(* ===== verification/SuiPlugins.v ===== *)
(** Swagger UI: the plugin system ([Store] of core/system.js), on the heap of JavaScript
    objects: plugins are objects that loading changes in place. *)
From S2P Require Import Prelude JsString JsNumber YamlValue.

(** ** Objects on the heap *)

Definition cell (v : value) : M heap (option obj) := fun h =>
  Done (match v with VRef l => h !! l | _ => None end) h.

(** [v[k]] of an object; arrays have no named properties here. *)
Definition own (v : value) (k : jsstr) : M heap value :=
  let! o := cell v in
  ret (match o with Some (OObj ps) => default VUndef (assoc k ps) | _ => VUndef end).

(** [v[k]], an exception for undefined and null. *)
Definition field (v : value) (k : jsstr) : M heap value :=
  if isNothing v then throw (TypeError "Cannot read property of undefined") else own v k.

Definition upd_cell (v : value) (f : list (jsstr * value) -> list (jsstr * value)) : M heap unit := modify (fun h =>
  match v with VRef l => alter (fun o => match o with OObj ps => OObj (f ps) | _ => o end) l h | _ => h end).
Definition set_field (v : value) (k : jsstr) (x : value) : M heap unit := upd_cell v (set_prop k x).
Definition del_field (v : value) (k : jsstr) : M heap unit := upd_cell v (del_prop k).

Definition new (o : obj) : M heap value := fun h => let (v, h') := alloc_obj h o in Done v h'.

(** [Object.keys(v)] *)
Definition keys (v : value) : M heap (list jsstr) :=
  let! o := cell v in ret (match o with Some (OObj ps) => obj_keys ps | _ => [] end).

Definition is_array (v : value) : M heap bool :=
  let! o := cell v in ret (match o with Some (OArr _) => true | _ => false end).
Definition elements (v : value) : M heap (list value) :=
  let! o := cell v in ret (match o with Some (OArr l) => l | _ => [v] end).

Definition is_fn (v : value) : bool := match v with VFunc _ _ => true | _ => false end.

Definition vtrue (v : value) : bool :=
  match v with
  | VUndef | VNull | VBool false | VNum (Zero _) | VNum NaN | VStr [] => false
  | _ => true
  end.

(** [v && v.k1 && v.k1.k2 && ...] *)
Fixpoint chain (v : value) (ks : list jsstr) : M heap value :=
  match ks with
  | [] => ret v
  | k :: ks' => if vtrue v then let! x := own v k in chain x ks' else ret v
  end.

Fixpoint each {A} (l : list A) (f : A -> M heap unit) : M heap unit :=
  match l with [] => ret tt | x :: l' => do! f x; each l' f end.

Fixpoint mapM {A B} (f : A -> M heap B) (l : list A) : M heap (list B) :=
  match l with [] => ret [] | x :: l' => let! y := f x in let! ys := mapM f l' in ret (y :: ys) end.

Fixpoint foldM {A B} (f : A -> B -> M heap A) (acc : A) (l : list B) : M heap A :=
  match l with [] => ret acc | x :: l' => let! acc' := f acc x in foldM f acc' l' end.

(** ** The package deep-extend *)

(** [deepExtend(a, u)]; the copies of arrays are the second function. Fuel is the depth. *)
Fixpoint deepExtend (fuel : nat) (a u : value) : M heap value :=
  match fuel with
  | O => fun _ => NoFuel
  | S n =>
      let! ks := keys u in
      do! each ks (fun s =>
        let! t := own a s in
        let! e := own u s in
        if bool_decide (e = a) then ret tt
        else
          let! o := cell e in
          match o with
          | None => set_field a s e
          | Some (OArr l) => let! c := cloneArray n l in set_field a s c
          | Some (OObj _) =>
              let! ot := cell t in
              let! t := match ot with None | Some (OArr _) => new (OObj []) | Some _ => ret t end in
              let! r := deepExtend n t e in
              set_field a s r
          | Some o => let! c := new o in set_field a s c
          end);
      ret a
  end
with cloneArray (fuel : nat) (l : list value) : M heap value :=
  match fuel with
  | O => fun _ => NoFuel
  | S n =>
      let! l' := mapM (fun t =>
        let! o := cell t in
        match o with
        | None => ret t
        | Some (OArr l) => cloneArray n l
        | Some (OObj _) => let! x := new (OObj []) in deepExtend n x t
        | Some o => new o
        end) l in
      new (OArr l')
  end.

Section System.
(** The fuel of [deepExtend]. *)
Context (depth : nat).

(** ** Merging a plugin into a system *)

(** [x.concat(y)] for an array [x]: the elements of an array [y], or [y] itself. *)
Definition concat_value (x y : value) : M heap value :=
  let! l := elements x in let! r := elements y in new (OArr (l ++ r)).

(** One entry of [src.wrapComponents]. *)
Definition wrap_component (dest src : value) (key : jsstr) : M heap unit :=
  let! wcs := own src (js "wrapComponents") in
  let! wrapperFn := own wcs key in
  let! ori := chain dest [js "components"; key] in
  if vtrue ori then
    let! comps := own dest (js "components") in
    let! arr := is_array ori in
    let! l := (if arr then let! one := new (OArr [wrapperFn]) in concat_value ori one else new (OArr [ori; wrapperFn])) in
    do! set_field comps key l;
    del_field wcs key
  else ret tt.

Definition wrap_components (dest src : value) : M heap unit :=
  let! wcs := own src (js "wrapComponents") in
  if vtrue wcs then
    let! ks := keys wcs in
    do! each ks (wrap_component dest src);
    let! ks := keys wcs in
    if bool_decide (ks = []) then del_field src (js "wrapComponents") else ret tt
  else ret tt.

(** One action of [dest.statePlugins[namespace].wrapActions]: what [src] wraps around it comes
    after what is there. *)
Definition join_action (src : value) (namespace : jsstr) (wrapActions : value) (actionName : jsstr) : M heap unit :=
  let! action := own wrapActions actionName in
  let! arr := is_array action in
  do! (if arr then ret tt else let! a := new (OArr [action]) in set_field wrapActions actionName a);
  let! w := chain src [js "statePlugins"; namespace; js "wrapActions"; actionName] in
  if vtrue w then
    let! srcActions := chain src [js "statePlugins"; namespace; js "wrapActions"] in
    let! action := own wrapActions actionName in
    let! l := concat_value action w in
    set_field srcActions actionName l
  else ret tt.

Definition join_namespace (src statePlugins : value) (namespace : jsstr) : M heap unit :=
  let! namespaceObj := own statePlugins namespace in
  if negb (isObject namespaceObj) then ret tt
  else
    let! wrapActions := own namespaceObj (js "wrapActions") in
    if negb (isObject wrapActions) then ret tt
    else let! ks := keys wrapActions in each ks (join_action src namespace wrapActions).

Definition systemExtend (dest src : value) : M heap value :=
  let! dest := (if bool_decide (dest = VUndef) then new (OObj []) else ret dest) in
  let! src := (if bool_decide (src = VUndef) then new (OObj []) else ret src) in
  if negb (isObject dest) then new (OObj [])
  else if negb (isObject src) then ret dest
  else
    do! wrap_components dest src;
    let! statePlugins := own dest (js "statePlugins") in
    do! (if isObject statePlugins then
           let! ks := keys statePlugins in each ks (join_namespace src statePlugins)
         else ret tt);
    deepExtend depth dest src.

(** ** Loading plugins *)

(** A call of a function of a plugin, with its arguments. *)
Class JsCall := js_call : value -> list value -> M heap value.
Context `{JsCall}.

(** [wrapWithTryCatch(fn)(...args)]: an exception is logged and null is returned. *)
Definition try_call (m : M heap value) : M heap value := fun h =>
  match m h with Raise _ h' => Done VNull h' | r => r end.

(** Fuel is the nesting of arrays and functions. *)
Fixpoint combinePlugins (fuel : nat) (plugins toolbox : value) : M heap value :=
  match fuel with
  | O => fun _ => NoFuel
  | S n =>
      let! arr := is_array plugins in
      if isObject plugins && negb arr then ret plugins
      else if is_fn plugins then let! p := js_call plugins [toolbox] in combinePlugins n p toolbox
      else if arr then
        let! l := elements plugins in
        let! ps := mapM (fun p => combinePlugins n p toolbox) l in
        let! empty := new (OObj []) in
        foldM systemExtend empty ps
      else new (OObj [])
  end.

Fixpoint callAfterLoad (fuel : nat) (plugins system : value) (hasLoaded : value) : M heap value :=
  match fuel with
  | O => fun _ => NoFuel
  | S n =>
      let! arr := is_array plugins in
      let! calledSomething :=
        (if isObject plugins && negb arr then
           let! f := own plugins (js "afterLoad") in
           if is_fn f then let! _ := try_call (js_call f [system]) in ret (VBool true) else ret hasLoaded
         else ret hasLoaded) in
      if is_fn plugins then let! p := js_call plugins [system] in callAfterLoad n p system calledSomething
      else if arr then
        let! l := elements plugins in
        let! rs := mapM (fun p => callAfterLoad n p system calledSomething) l in
        new (OArr rs)
      else ret calledSomething
  end.

(** The calls of [buildSystem] of a registration. *)
Definition register (fuel : nat) (this plugins : value) (rebuild : bool) (bound : value) : M heap nat :=
  let! system := own this (js "system") in
  let! pluginSystem := combinePlugins fuel plugins bound in
  let! _ := systemExtend system pluginSystem in
  let! needAnotherRebuild := callAfterLoad fuel plugins bound VUndef in
  ret ((if rebuild then 1 else 0) + (if vtrue needAnotherRebuild then 1 else 0))%nat.

(** The literal the constructor starts from. *)
Definition store_defaults : M heap value :=
  let! state := new (OObj []) in
  let! plugins := new (OArr []) in
  let! configs := new (OObj []) in
  let! fn := new (OObj []) in
  let! components := new (OObj []) in
  let! rootInjects := new (OObj []) in
  let! statePlugins := new (OObj []) in
  let! system := new (OObj [(js "configs", configs); (js "fn", fn); (js "components", components);
                            (js "rootInjects", rootInjects); (js "statePlugins", statePlugins)]) in
  let! boundSystem := new (OObj []) in
  let! toolbox := new (OObj []) in
  new (OObj [(js "state", state); (js "plugins", plugins); (js "system", system);
             (js "boundSystem", boundSystem); (js "toolbox", toolbox)]).

(** [new Store(opts)] *)
Definition Store (fuel : nat) (opts : value) : M heap value :=
  let! this := new (OObj []) in
  let! d := store_defaults in
  let! _ := deepExtend depth this d in
  let! _ := deepExtend depth this opts in
  let! plugins := own this (js "plugins") in
  let! bound := own this (js "boundSystem") in
  let! _ := register fuel this plugins true bound in
  ret this.

(** ** What the system offers *)

(** [getType(name)]: the parts of that name, under the namespace with the name appended. *)
Definition capitalized (name : jsstr) : jsstr :=
  match name with c :: s => (if (97 <=? c) && (c <=? 122) then c - 32 else c) :: s | [] => [] end.

Definition getType (this : value) (name : jsstr) : M heap (list (jsstr * value)) :=
  let! system := own this (js "system") in
  let! sp := own system (js "statePlugins") in
  let! ks := keys sp in
  foldM (fun acc namespace =>
    let! val := own sp namespace in
    let! thing := field val name in
    ret (if vtrue thing then set_prop (namespace ++ capitalized name) thing acc else acc)) [] ks.

Definition getSelectors (this : value) := getType this (js "selectors").

Definition getActions (this : value) : M heap (list (jsstr * list (jsstr * value))) :=
  let! holders := getType this (js "actions") in
  mapM (fun p =>
    let! ks := keys p.2 in
    let! fs := foldM (fun acc actionName =>
      let! action := own p.2 actionName in
      ret (if is_fn action then set_prop actionName action acc else acc)) [] ks in
    ret (p.1, fs)) holders.

(** [getComponents(component)] *)
Definition getComponents (this : value) (component : option jsstr) (bound : value) : M heap value :=
  let! system := own this (js "system") in
  let! components := own system (js "components") in
  let! res := own components (default (js "undefined") component) in
  let! arr := is_array res in
  if arr then
    let! l := elements res in
    match l with
    | [] => throw (TypeError "Reduce of empty array with no initial value")
    | ori :: ws => foldM (fun ori wrapper => js_call wrapper [ori; bound]) ori ws
    end
  else match component with Some _ => ret res | None => ret components end.

(** ** Bound and wrapped actions *)

(** A function the store makes: it takes arguments and may change the heap. *)
Definition act := list value -> M heap value.

(** [fn(acc, getSystem()).apply(undefined, args)] for a wrapper [fn] and the function [acc] it
    wraps. *)
Class JsWrap := wrap_call : value -> act -> act.
Context `{JsWrap}.

(** [serializeError(e)] *)
Context (serializeError : js_error -> value).
(** [getStore().dispatch] *)
Context (dispatch : value -> M heap value).

(** [process(creator)]: an exception becomes the action of a thrown error. *)
Definition process (creator : value) : act := fun args h =>
  match js_call creator args h with
  | Raise e h' =>
      new (OObj [(js "type", VStr (js "err_new_thrown_err")); (js "error", VBool true); (js "payload", serializeError e)]) h'
  | r => r
  end.

(** [bindActionCreators(process(creator), dispatch)] *)
Definition bound_action (creator : value) : act := fun args => let! action := process creator args in dispatch action.

(** [wrap.reduce((acc, fn) => wrapWithTryCatch(newAction), action)] *)
Definition wrap_action (wrap : list value) (action : act) : act :=
  foldl (fun acc fn args => try_call (wrap_call fn acc args)) action wrap.

Definition drop_last (n : nat) (s : jsstr) : jsstr := take (length s - n) s.

Definition getWrappedAndBoundActions (this : value) : M heap (list (jsstr * list (jsstr * act))) :=
  let! groups := getActions this in
  let! system := own this (js "system") in
  let! sp := own system (js "statePlugins") in
  mapM (fun g =>
    let! nsObj := own sp (drop_last 7 g.1) in
    let! wrappers := field nsObj (js "wrapActions") in
    if vtrue wrappers then
      let! l := mapM (fun p =>
        let! wrap := own wrappers p.1 in
        if vtrue wrap then let! l := elements wrap in ret (p.1, wrap_action l (bound_action p.2))
        else ret (p.1, bound_action p.2)) g.2 in
      ret (g.1, l)
    else ret (g.1, (fun p => (p.1, bound_action p.2)) <$> g.2)) groups.

(** ** Bound and wrapped selectors *)

(** [getState().getIn([namespace])] *)
Context (nested_state : jsstr -> M heap value).

(** A selector is given the state of its namespace; a function it returns is given the system. *)
Definition bound_selector (bound : value) (namespace : jsstr) (fn : value) : act := fun args =>
  let! st := nested_state namespace in
  let! res := try_call (js_call fn (st :: args)) in
  if is_fn res then try_call (js_call res [bound]) else ret res.

(** A wrapper of a selector is not guarded against exceptions. *)
Definition wrap_selector (namespace : jsstr) (wrap : list value) (selector : act) : act :=
  foldl (fun acc fn args => let! st := nested_state namespace in wrap_call fn acc (st :: args)) selector wrap.

Definition getWrappedAndBoundSelectors (this bound : value) : M heap (list (jsstr * list (jsstr * act))) :=
  let! groups := getSelectors this in
  let! system := own this (js "system") in
  let! sp := own system (js "statePlugins") in
  mapM (fun g =>
    let namespace := drop_last 9 g.1 in
    let! ks := keys g.2 in
    let! selectors := mapM (fun k => let! fn := own g.2 k in ret (k, bound_selector bound namespace fn)) ks in
    let! nsObj := own sp namespace in
    let! wrappers := field nsObj (js "wrapSelectors") in
    if vtrue wrappers then
      let! l := mapM (fun p =>
        let! wrap := own wrappers p.1 in
        if vtrue wrap then let! l := elements wrap in ret (p.1, wrap_selector namespace l p.2) else ret p) selectors in
      ret (g.1, l)
    else ret (g.1, selectors)) groups.
End System.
·····
**EXERCISE DIRECTIONS**
Copy each line of the records above that carries the word "register".

**RESPONSE TO THIS EXERCISE**
Definition register (fuel : nat) (this plugins : value) (rebuild : bool) (bound : value) : M heap nat :=
  let! _ := register fuel this plugins true bound in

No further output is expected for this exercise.